Putting my trust in you was the scariest thing I’ve ever done. Given my rough past experiences, I’ve never been good at letting people in. The thought of trusting you and showing you parts of me that no one had ever seen before was exciting and terrifying. I did it, and it was beautiful. I was happy, something I hadn’t been in a long time, and I was having fun. You made me feel special, and it felt amazing. In a short amount of time, I was feeling things I was certain that no one else had ever felt.
Then you broke me.
I really don’t know where it went wrong, to me and everyone else; it seemed like we were perfectly happy. One day you were telling me how much you cared about me, and the next you were telling me that we had no future together. I wasn’t important enough for you to keep around anymore. I’d never felt so low, and for a long time, I had no idea how I was going to get over it. You had me feeling so many emotions in a short amount of time, and it was a lot for me to handle.
For all of this, I thank you.
Thank you for teaching me not to fall too fast because while being reckless is fun, it doesn’t last forever, and eventually you have to hit the ground.
Thank you for teaching me not to put my trust in anyone too quickly because if you want someone to hold your heart, you need to be careful and a little hesitant.
Thank you for breaking me to my lowest point; now I know what it feels like. I know that I can handle it.
Thank you for breaking my heart because now no one else can do the same damage that you did.
Thank you for not loving me enough because now I know how to love myself even more.
Thank you for tearing me down because I learned how to pick myself back up.

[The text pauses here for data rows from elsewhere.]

(** What the handlers mean to the sessions. Let [T] be the topics a request
    names. Whatever was posted for a topic before, after an answered [subscribe]
    the session listens to the topics of [T] and to what it listened to, and
    after an answered [unsubscribe] with the same request to what it listened to
    without [T]; other sessions, and what was heard so far, are as before. The
    messages that [subscriptions_deliver] speaks of are those [listen] gives. *)
Theorem subscribe_effect (fuel : nat) (request : JsonObject) (session : session_ptr) (w w' : W) (o : JsonObject) :
  (doSubscribe fuel request session w = (Ok (Done o), w') ->
   exists p, issued w' = issued w ++ p /\
     forall t s hs, listen s (hs ++ of_key t (posts p)) =
       ((listen s hs).1 || bool_decide (s = session /\ t ∈ request_topics request), (listen s hs).2)) /\
  (doUnsubscribe fuel request session w = (Ok (Done o), w') ->
   exists p, issued w' = issued w ++ p /\
     forall t s hs, listen s (hs ++ of_key t (posts p)) =
       ((listen s hs).1 && negb (bool_decide (s = session /\ t ∈ request_topics request)), (listen s hs).2)).
Proof.
  destruct (handlers_post fuel request session w w' (Done o)) as [Hsub Hunsub]. split; intros Hr.
  - destruct (Hsub Hr) as (p & Hi & Hp). exists p. split; [done|]. intros t s hs. rewrite Hp. apply listen_subscribes.
  - destruct (Hunsub Hr) as (p & Hi & Hp). exists p. split; [done|]. intros t s hs. rewrite Hp. apply listen_unsubscribes.
Qed.

End claims.

(** ** A manager that writes down its calls, next to a database in memory *)

Definition on_first {A B X} (m : M A X) : M (A * B) X := fun w => let '(r, a) := m w.1 in (r, (a, w.2)).

#[local] Instance log_backend (h : SimpleCache.history) : BackendImpl (MemWorld * list Action) := {|
  cache_ := fun w => mw_cache w.1;
  set_cache := fun c w => (mkMemWorld c (mw_range w.1), w.2);
  range := fun w => mw_range w.1;
  set_range := fun r w => (mkMemWorld (mw_cache w.1) r, w.2);
  doFetchLedgerObject := fun k s => on_first (@doFetchLedgerObject _ (MemBackend h) k s);
  doFetchLedgerObjects := fun ks s => on_first (@doFetchLedgerObjects _ (MemBackend h) ks s);
  doFetchSuccessorKey := fun k s => on_first (@doFetchSuccessorKey _ (MemBackend h) k s);
  hardFetchLedgerRange := on_first (@hardFetchLedgerRange _ (MemBackend h));
  doFinishWrites := on_first (@doFinishWrites _ (MemBackend h));
  doWriteLedgerObject := fun _ _ _ => mret tt
|}.

#[local] Instance log_manager : SubscribeWorld (MemWorld * list Action) := {|
  issue := fun p w => (Ok tt, (w.1, w.2 ++ p));
  issued := snd;
  fetchLedgerBySequence := fun _ => mret None;
  ripple_getBookBase := fun _ => 0;
  jsonClipped := JInt64
|}.

#[local] Instance log_laws (h : SimpleCache.history) : @SubscribeLaws _ (log_backend h) log_manager.
Proof. split; try done. intros p w. by exists (w.1, w.2 ++ p). Qed.

#[local] Existing Instances book_ripple book_amounts.

(** The transactions, account 3, and the market of XRP in currency 3 of account 6, both ways. *)
Definition ask : JsonObject :=
  [("streams", JArray [JString "transactions"]); ("accounts", JArray [JString "1e"]);
   ("books", JArray [JObject [("taker_pays", JObject [("currency", JString "z")]);
                              ("taker_gets", JObject [("currency", JString "1e"); ("issuer", JString "01e")]);
                              ("both", JBool false)]])].

Definition log_world : MemWorld * list Action := (dir_world, []).

Definition ask_run := @doSubscribe _ (log_backend dir_history) _ _ sample_keylets sample_strings sample_text log_manager
  5 ask 1%nat log_world.

Definition refused_run := @doSubscribe _ (log_backend dir_history) _ _ sample_keylets sample_strings sample_text log_manager
  5 [("streams", JArray [JString "transactions"]); ("accounts", JArray [])] 1%nat log_world.

Lemma ask_run_ok : ask_run.1 = Ok (Done []).
Proof. vm_compute. reflexivity. Qed.

Lemma subscribe_all_or_nothing_witness :
  (exists w p, ask_run = (Ok (Done []), w) /\ issued w = [] ++ p /\
     posts p = [(Stream txSubscribers_, HSubscribe 1%nat); (Account accountSubscribers_ 3, HSubscribe 1%nat);
                (OfBook (mkBook (0, 0) (3, 6)), HSubscribe 1%nat); (OfBook (mkBook (3, 6) (0, 0)), HSubscribe 1%nat)]) /\
  exists s w, refused_run = (Ok (Failed s), w) /\ issued w = [].
Proof.
  split.
  - pose proof ask_run_ok as Ha. destruct ask_run as [r w] eqn:Hr. cbn in Ha. subst r.
    destruct (proj1 (@subscribe_all_or_nothing _ (log_backend dir_history) log_manager (log_laws dir_history) _ _ sample_keylets
      sample_strings sample_text 5 ask 1%nat log_world w (Done [])) Hr) as (p & Hi & Hp).
    exists w, p. split; [done|]. split; [exact Hi|]. rewrite Hp. vm_compute. reflexivity.
  - assert (exists s, refused_run.1 = Ok (Failed s)) as [s Ha] by (eexists; vm_compute; reflexivity).
    destruct refused_run as [r w] eqn:Hr. cbn in Ha. subst r. exists s, w. split; [done|].
    exact (proj1 (@subscribe_all_or_nothing _ (log_backend dir_history) log_manager (log_laws dir_history) _ _ sample_keylets
      sample_strings sample_text 5 _ 1%nat log_world w (Failed s)) Hr).
Defined.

It's a weird feeling to sit here and tell you, "Thank you." I never thought I'd have anything to thank you for, and I definitely never imagined I’d be able to forgive you. However, I do. We’re humans, and we have to live through these experiences whether we like them or not. You’re not a terrible person for what you did because you taught me how to keep going even when it feels like it’s the end of the world. I hope that we can both find ways to be happy on our own because everyone deserves that much.